Violla mengatakan revisi UU TNI ini memang diinisiasi DPR untuk masuk Program Legislasi Nasional (Prolegnas). Namun, Presiden dalam hal ini berperan untuk mendorong agar Rancangan UU TNI tersebut disahkan.

“Presiden yang memiliki dorongan yang lebih tinggi agar undang-undang ini tetap disahkan,” tutur Violla.


Baca juga:
YLBHI, Imparsial, Hingga Kontras Sebut UU TNI Ilegal


Para Pemohon perkara ini ialah Yayasan Lembaga Bantuan Hukum Indonesia (YLBHI), Perkumpulan Inisiatif Masyarakat Partisipatif untuk Transisi Berkeadilan (Imparsial), Perkumpulan Komisi untuk Orang Hilang dan Korban Tindak Kekerasan (Kontras) beserta perseorangan lainnya Inayah WD Rahman, Eva Nurcahyani, dan Fatiah Maulidiyanty. Menurut para Pemohon, UU TNI tersebut tidak memenuhi ketentuan pembentukan undang-undang sebagaimana diatur UUD NRI Tahun 1945.

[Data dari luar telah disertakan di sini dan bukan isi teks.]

(* ===== verification/Loop.v ===== *)
(** * Loop detection (mul_loop.c)

    Loop detection elects a root switch, gives every other switch a root port on its route to the root, and
    marks the remaining ports between switches: the port at the other end of a root port is designated, all others are blocked.
    It runs as a small state machine over the switches of [Topo] with the routes of [RouteServlet].  A pointer to
    the root switch is its dpid; [now] is the time during a run. *)
From stdpp Require Import base list gmap.
From Stdlib Require Import ZArith Lia.
From S2P Require Import Prelude RouteApsp RouteServlet Topo.
#[local] Open Scope Z_scope.

Module Loop.
Import Apsp Topo.

Definition OFPPC_NO_RECV : Z := 4.
Definition OFPPC_NO_FLOOD : Z := 16.
Definition OFPPC_NO_FWD : Z := 32.
Definition LOOP_PORT_HOLD_TIMEO : Z := 2.
Definition C_LOOP_STATE_NONE : Z := 0.
Definition C_LOOP_STATE_LD : Z := 1.
Definition C_LOOP_STATE_CONV : Z := 2.

(** ** Fields of the state machine *)

Definition set_root_dpid (x : Z) (l : loop_dat) : loop_dat :=
  mk_loop x (next_loop_state l) (loop_blocked l) (root_sw l) (loop_reset_only l) (loop_conv_state l) (held_ports l) (clr_ports l).
Definition set_next (x : loop_state) (l : loop_dat) : loop_dat :=
  mk_loop (root_dpid l) x (loop_blocked l) (root_sw l) (loop_reset_only l) (loop_conv_state l) (held_ports l) (clr_ports l).
Definition set_blocked (x : bool) (l : loop_dat) : loop_dat :=
  mk_loop (root_dpid l) (next_loop_state l) x (root_sw l) (loop_reset_only l) (loop_conv_state l) (held_ports l) (clr_ports l).
Definition set_root_sw (x : option Z) (l : loop_dat) : loop_dat :=
  mk_loop (root_dpid l) (next_loop_state l) (loop_blocked l) x (loop_reset_only l) (loop_conv_state l) (held_ports l) (clr_ports l).
Definition set_reset_only (x : bool) (l : loop_dat) : loop_dat :=
  mk_loop (root_dpid l) (next_loop_state l) (loop_blocked l) (root_sw l) x (loop_conv_state l) (held_ports l) (clr_ports l).
Definition set_conv (x : Z) (l : loop_dat) : loop_dat :=
  mk_loop (root_dpid l) (next_loop_state l) (loop_blocked l) (root_sw l) (loop_reset_only l) x (held_ports l) (clr_ports l).
Definition set_counts (held clr : Z) (l : loop_dat) : loop_dat :=
  mk_loop (root_dpid l) (next_loop_state l) (loop_blocked l) (root_sw l) (loop_reset_only l) (loop_conv_state l) held clr.
Definition upd_loop (f : loop_dat -> loop_dat) (t : topo_hdl) : topo_hdl := set_loop (f (loop_info t)) t.

(** ** Ports *)

Definition mul_dp_port_update (d port config mask : Z) (t : topo_hdl) : topo_hdl := send (PortMod d (u16 port) config mask) t.

Definition mul_loop_port_mod (d port : Z) (st : loop_port_status) (t : topo_hdl) : topo_hdl :=
  let three := Z.lor (Z.lor OFPPC_NO_RECV OFPPC_NO_FWD) OFPPC_NO_FLOOD in
  let two := Z.lor OFPPC_NO_RECV OFPPC_NO_FLOOD in
  match st with
  | LOOP_PORT_STATUS_INIT => mul_dp_port_update d port two three t
  | LOOP_PORT_STATUS_NONE | LOOP_PORT_STATUS_DP | LOOP_PORT_STATUS_RP => mul_dp_port_update d port 0 three t
  | LOOP_PORT_STATUS_DP_N | LOOP_PORT_STATUS_NDP => mul_dp_port_update d port two two t
  end.

(** The routing block is told that a link is blocked. *)
Definition mul_loop_rt_neigh_conn_update (d p nd np : Z) (block_rt : bool) (t : topo_hdl) : option topo_hdl :=
  s ← switches t !! d; ns ← switches t !! nd; port ← get_port d p t;
  let fl := if block_rt then Z.lor NEIGH_FL_ONLINK NEIGH_FL_BLOCK else NEIGH_FL_ONLINK in
  b ← mul_route_apsp_add_neigh_conn (rt t) (alias_id s) (alias_id ns) (dpid s) (dpid ns)
        (mk_pair (port_no port) (neighbor_port port) NEIGH_NO_PATH fl) true;
  Some (set_rt b t).

(** A port that falls back to no loop state is held for a while first. *)
Definition __mul_loop_port_update (now d p : Z) (new_state : loop_port_status) (t : topo_hdl) : option topo_hdl :=
  port ← get_port d p t;
  let apply t := upd_port d p (set_loop_status new_state) (mul_loop_port_mod d (port_no port) new_state t) in
  if bool_decide (new_state = LOOP_PORT_STATUS_NONE) then
    let t := upd_port d p (set_commit new_state) t in
    if (hold_time port =? 0) || (now <=? hold_time port + LOOP_PORT_HOLD_TIMEO) then
      Some (if hold_time port =? 0 then upd_port d p (set_hold now) t else t)
    else Some (apply (upd_port d p (set_hold 0) t))
  else Some (apply t).

Definition mul_mark_ports_per_switch := __mul_loop_port_update.

(** ** Reset *)

Definition mul_per_switch_port_loop_reset (d : Z) (mod_ports : bool) (p : Z) (t : topo_hdl) : option topo_hdl :=
  port ← get_port d p t;
  let t := if mod_ports then mul_loop_port_mod d (port_no port) LOOP_PORT_STATUS_INIT t else t in
  Some (upd_port d p (set_loop_status LOOP_PORT_STATUS_INIT) t).

Section ORDER.
Context `{HashOrder} (dpid_with_alias : Z -> Z) (now : Z).

Definition mul_per_switch_loop_reset (d : Z) (t : topo_hdl) : option topo_hdl :=
  t ← sw_take d t;
  let t := upd_sw d (set_root false 0) t in
  t ← __lldp_port_traverse_all d (mul_per_switch_port_loop_reset d false) t;
  sw_drop d t.

Definition __mul_loop_detect_state_reset (t : topo_hdl) : option topo_hdl :=
  let t := upd_loop (set_root_dpid MUL_LLDP_INV_DPID) t in
  t ← __lldp_switch_traverse_all mul_per_switch_loop_reset t;
  let t := if loop_reset_only (loop_info t)
           then upd_loop (set_blocked true) (set_loop_trigger true t) else t in
  Some (upd_loop (set_next LOOP_STATE_ROOT_ELECT) t).

(** ** The root *)

Definition mul_root_per_switch_elect (d : Z) (st : topo_hdl * Z) : option (topo_hdl * Z) :=
  let '(t, least) := st in
  t ← sw_take d t;
  s ← switches t !! d;
  let least := if (dpid s <? least) && negb (__lldp_num_ports_in_switch s =? 0) then dpid s else least in
  t ← sw_drop d t; Some (t, least).

Definition __mul_loop_detect_root_select (t : topo_hdl) : option topo_hdl :=
  let t := upd_loop (set_root_sw None) t in
  '(t, least) ← foreach mul_root_per_switch_elect (order (dom (switches t))) (t, MUL_LLDP_INV_DPID);
  let t := upd_loop (set_root_dpid least) t in
  if least =? MUL_LLDP_INV_DPID then Some (upd_loop (set_next LOOP_STATE_NONE_SELECT) t)
  else
    let '(found, t) := __fetch_and_retain_switch least t in
    if found then
      let t := upd_loop (set_root_sw (Some least)) t in
      t ← lldp_port_traverse_all least (fun p => mul_mark_ports_per_switch now least p LOOP_PORT_STATUS_DP) t;
      Some (upd_loop (set_next LOOP_STATE_ROOT_COST_CALC) t)
    else Some (upd_loop (fun l => set_next LOOP_STATE_NONE_SELECT (set_root_dpid MUL_LLDP_INV_DPID l)) t).

(** ** Root ports *)

(** The cost of a route and the first port number of it that is not 0. *)
Definition mul_route_cost_calc (iroute : list Servlet.rt_path_elem_t) : Z * Z :=
  (10 * Z.of_nat (length iroute),
   foldr (fun e r => if la (Servlet.pe_link e) =? 0 then r else la (Servlet.pe_link e)) 0 iroute).

Definition mul_per_switch_rp_calc (root d : Z) (t : topo_hdl) : option topo_hdl :=
  if d =? root then Some t
  else
    s ← switches t !! d; r ← switches t !! root;
    iroute ← __tr_get_route dpid_with_alias (alias_id s) (alias_id r) t;
    match iroute with
    | [] =>
        let t := upd_sw d (fun s => set_root (root_switch s) (-1) s) t in
        lldp_port_traverse_all d (fun p => mul_mark_ports_per_switch now d p LOOP_PORT_STATUS_NONE) t
    | _ =>
        let '(cost, rport) := mul_route_cost_calc iroute in
        let t := upd_sw d (fun s => set_root (root_switch s) cost s) t in
        t ← sw_take d t;
        t ← match __lldp_port_find d rport t with
            | Some _ => mul_mark_ports_per_switch now d rport LOOP_PORT_STATUS_RP t
            | None => Some t
            end;
        sw_drop d t
    end.

Definition no_root (t : topo_hdl) : topo_hdl :=
  upd_loop (fun l => set_next LOOP_STATE_NONE_SELECT (set_root_dpid MUL_LLDP_INV_DPID l)) t.

Definition __mul_loop_detect_root_cost_calc (t : topo_hdl) : option topo_hdl :=
  match root_sw (loop_info t) with
  | Some r =>
      t ← __lldp_switch_traverse_all (mul_per_switch_rp_calc r) t;
      Some (upd_loop (set_next LOOP_STATE_DP_SELECT) t)
  | None => Some (no_root t)
  end.

(** ** Designated ports *)

(** Both ends of a link are marked and blocked for routing. *)
Definition block_port (d p : Z) (st : loop_port_status) (nd np : Z) (t : topo_hdl) : option topo_hdl :=
  t ← mul_mark_ports_per_switch now d p st t; mul_loop_rt_neigh_conn_update d p nd np true t.

Definition dp_decide (d p : Z) (port : lldp_port) (neigh_port : lldp_port) (t : topo_hdl) : option topo_hdl :=
  let nd := neighbor_dpid port in let np := neighbor_port port in
  let as_dpn t := block_port d p LOOP_PORT_STATUS_DP_N nd np t in
  let as_ndp t := t ← block_port d p LOOP_PORT_STATUS_NDP nd np t; block_port nd np LOOP_PORT_STATUS_DP_N d p t in
  match loop_status neigh_port with
  | LOOP_PORT_STATUS_RP => mul_mark_ports_per_switch now d p LOOP_PORT_STATUS_DP t
  | LOOP_PORT_STATUS_DP => as_ndp t
  | LOOP_PORT_STATUS_NDP => as_dpn t
  | LOOP_PORT_STATUS_DP_N => block_port d p LOOP_PORT_STATUS_NDP nd np t
  | _ =>
      s ← switches t !! d; ns ← switches t !! nd;
      if root_path_cost s <? root_path_cost ns then as_dpn t
      else if root_path_cost ns <? root_path_cost s then as_ndp t
      else if dpid s <=? dpid ns then as_dpn t else as_ndp t
  end.

Definition mul_per_switch_port_dp_calc (d p : Z) (t : topo_hdl) : option topo_hdl :=
  port ← get_port d p t;
  if bool_decide (status port = LLDP_PORT_STATUS_NEIGHBOR) && negb (bool_decide (loop_status port = LOOP_PORT_STATUS_RP)) then
    let nd := neighbor_dpid port in
    let '(found, t) := __fetch_and_retain_switch nd t in
    if found then
      let need_lock := negb (nd =? d) in
      t ← (if need_lock then sw_take nd t else Some t);
      t ← match __lldp_port_find nd (neighbor_port port) t with
          | Some neigh_port => dp_decide d p port neigh_port t
          | None => Some t
          end;
      t ← (if need_lock then sw_drop nd t else Some t);
      lldp_switch_unref nd t
    else Some t
  else Some t.

Definition mul_per_switch_dp_calc (root d : Z) (t : topo_hdl) : option topo_hdl :=
  if d =? root then Some t
  else t ← sw_take d t; t ← __lldp_port_traverse_all d (mul_per_switch_port_dp_calc d) t; sw_drop d t.

Definition __mul_loop_detect_dp_select (t : topo_hdl) : option topo_hdl :=
  match root_sw (loop_info t) with
  | Some r =>
      t ← __lldp_switch_traverse_all (mul_per_switch_dp_calc r) t;
      Some (upd_loop (set_next LOOP_STATE_NONE_SELECT) t)
  | None => Some (no_root t)
  end.

(** ** The other ports *)

Definition idle_status (x : loop_port_status) : bool :=
  match x with LOOP_PORT_STATUS_NONE | LOOP_PORT_STATUS_INIT => true | _ => false end.

(** Counts the ports that are held at the start and those that are not any more at the end. *)
Definition mark_none_counted (d p : Z) (port : lldp_port) (t : topo_hdl) : option topo_hdl :=
  let t := if hold_time port =? 0 then t else upd_loop (fun l => set_counts (held_ports l + 1) (clr_ports l) l) t in
  t ← mul_mark_ports_per_switch now d p LOOP_PORT_STATUS_NONE t;
  port ← get_port d p t;
  Some (if hold_time port =? 0 then upd_loop (fun l => set_counts (held_ports l) (clr_ports l + 1) l) t else t).

Definition mul_per_switch_port_mark_none (d p : Z) (t : topo_hdl) : option topo_hdl :=
  port ← get_port d p t;
  if idle_status (loop_status port) then mark_none_counted d p port t else Some t.

Definition mul_per_switch_none_select (root d : Z) (t : topo_hdl) : option topo_hdl :=
  if d =? root then Some t
  else t ← sw_take d t; t ← __lldp_port_traverse_all d (mul_per_switch_port_mark_none d) t; sw_drop d t.

Definition mul_per_switch_port_mark_none_lazy (d p : Z) (t : topo_hdl) : option topo_hdl :=
  port ← get_port d p t;
  if idle_status (loop_status port) && negb (hold_time port =? 0) then mark_none_counted d p port t else Some t.

Definition mul_per_switch_none_select_lazy (d : Z) (t : topo_hdl) : option topo_hdl :=
  t ← sw_take d t; t ← __lldp_port_traverse_all d (mul_per_switch_port_mark_none_lazy d) t; sw_drop d t.

Definition __mul_loop_detect_none_select (t : topo_hdl) : option topo_hdl :=
  t ← match root_sw (loop_info t) with
      | Some r =>
          t ← __lldp_switch_traverse_all (mul_per_switch_none_select r) t;
          t ← lldp_switch_unref r t;
          Some (upd_loop (set_root_sw None) t)
      | None => Some (upd_loop (set_root_dpid MUL_LLDP_INV_DPID) t)
      end;
  Some (upd_loop (fun l => set_next LOOP_STATE_RESET (set_blocked true l)) t).

(** ** The state machine *)

Definition loop_step (t : topo_hdl) : option topo_hdl :=
  match next_loop_state (loop_info t) with
  | LOOP_STATE_RESET => __mul_loop_detect_state_reset t
  | LOOP_STATE_ROOT_ELECT => __mul_loop_detect_root_select t
  | LOOP_STATE_ROOT_COST_CALC => __mul_loop_detect_root_cost_calc t
  | LOOP_STATE_DP_SELECT => t ← __mul_loop_detect_dp_select t; __tr_route_recalc now t
  | LOOP_STATE_NONE_SELECT => __mul_loop_detect_none_select t
  end.

(** Every state leads to a later one, so five turns are enough. *)
Fixpoint loop_run (fuel : nat) (t : topo_hdl) : option topo_hdl :=
  if loop_blocked (loop_info t) then Some t
  else match fuel with O => None | S fuel => t ← loop_step t; loop_run fuel t end.

Definition mul_loop_convergence_state (l : loop_dat) (run : bool) : Z :=
  if held_ports l =? clr_ports l then C_LOOP_STATE_CONV else if run then C_LOOP_STATE_LD else C_LOOP_STATE_NONE.

Definition mul_loop_detect (need_lock : bool) (t : topo_hdl) : option topo_hdl :=
  t ← (if need_lock then c_wr_lock t else Some t);
  let t := upd_loop (set_counts 0 0) t in
  t ← __lldp_switch_traverse_all mul_per_switch_none_select_lazy t;
  '(run, t) ← (if loop_trigger (tr t) && loop_en (tr t) then
                 let run := negb (loop_reset_only (loop_info t)) in
                 t ← loop_run 5 (set_loop_trigger false (upd_loop (set_blocked false) t));
                 Some (run, t)
               else Some (false, t));
  let t := upd_loop (set_reset_only false) t in
  let conv := mul_loop_convergence_state (loop_info t) run in
  let t := if negb (conv =? C_LOOP_STATE_NONE) && negb (loop_conv_state (loop_info t) =? conv)
           then send (LoopStatus conv) t else t in
  let t := upd_loop (set_conv conv) t in
  if need_lock then c_wr_unlock t else Some t.

Definition mul_loop_detect_reset (lock : bool) (t : topo_hdl) : option topo_hdl :=
  mul_loop_detect lock
    (set_loop_trigger true (upd_loop (fun l => set_next LOOP_STATE_RESET (set_reset_only true l)) t)).

End ORDER.
End Loop.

Para Pemohon mengatakan, revisi UU TNI tidak terdaftar dalam prolegnas prioritas DPR RI Tahun 2025 serta tidak menjadi Rancangan Undang-Undang (RUU) prioritas pemerintah bahkan hingga 2029. Revisi UU TNI pun bukan carry over, karena syarat yang harus dipenuhi untuk menjadikan suatu RUU carry over adalah adanya kesepakatan antara DPR, presiden, dan/atau DPD untuk memasukkan kembali RUU ke dalam daftar prolegnas jangka menengah dan/atau prioritas tahunan. Sedangkan, tidak ada revisi UU TNI dalam Keputusan DPR yang berisikan 12 RUU carry over dalam prolegnas tahunan 2025 dan prolegnas 2025-2029.

Para Pemohon menuturkan, proses pembahasan revisi UU TNI sengaja menutup partisipasi publik, tidak transparan, dan tidak akuntabel sehingga menimbulkan kegagalan pembentukan hukum. Segala dokumen pembentukan revisi UU TNI mulai dari naskah akademik, daftar inventarisasi masalah (DIM), hingga undang-undang itu sendiri tidak dapat diakses oleh publik.

Dalam petitumnya, para Pemohon memohon kepada Mahkamah untuk menyatakan pembentukan UU TNI tidak memenuhi ketentuan pembentukan Undang-Undang menurut UUD 1945, menyatakan UU TNI tidak mempunyai kekuatan hukum mengikat, serta menyatakan UU TNI berlaku kembali. Sementara dalam provisinya, para Pemohon memohon kepada Mahkamah untuk menyatakan UU TNI ditunda pemberlakuannya sampai dengan adanya putusan akhir Mahkamah Konstitusi serta memerintahkan presiden/DPR untuk tidak menerbitkan peraturan pelaksana baru maupun tidak mengeluarkan kebijakan dan/atau tindakan strategis yang berkaitan dengan pelaksanaan UU TNI baru ini.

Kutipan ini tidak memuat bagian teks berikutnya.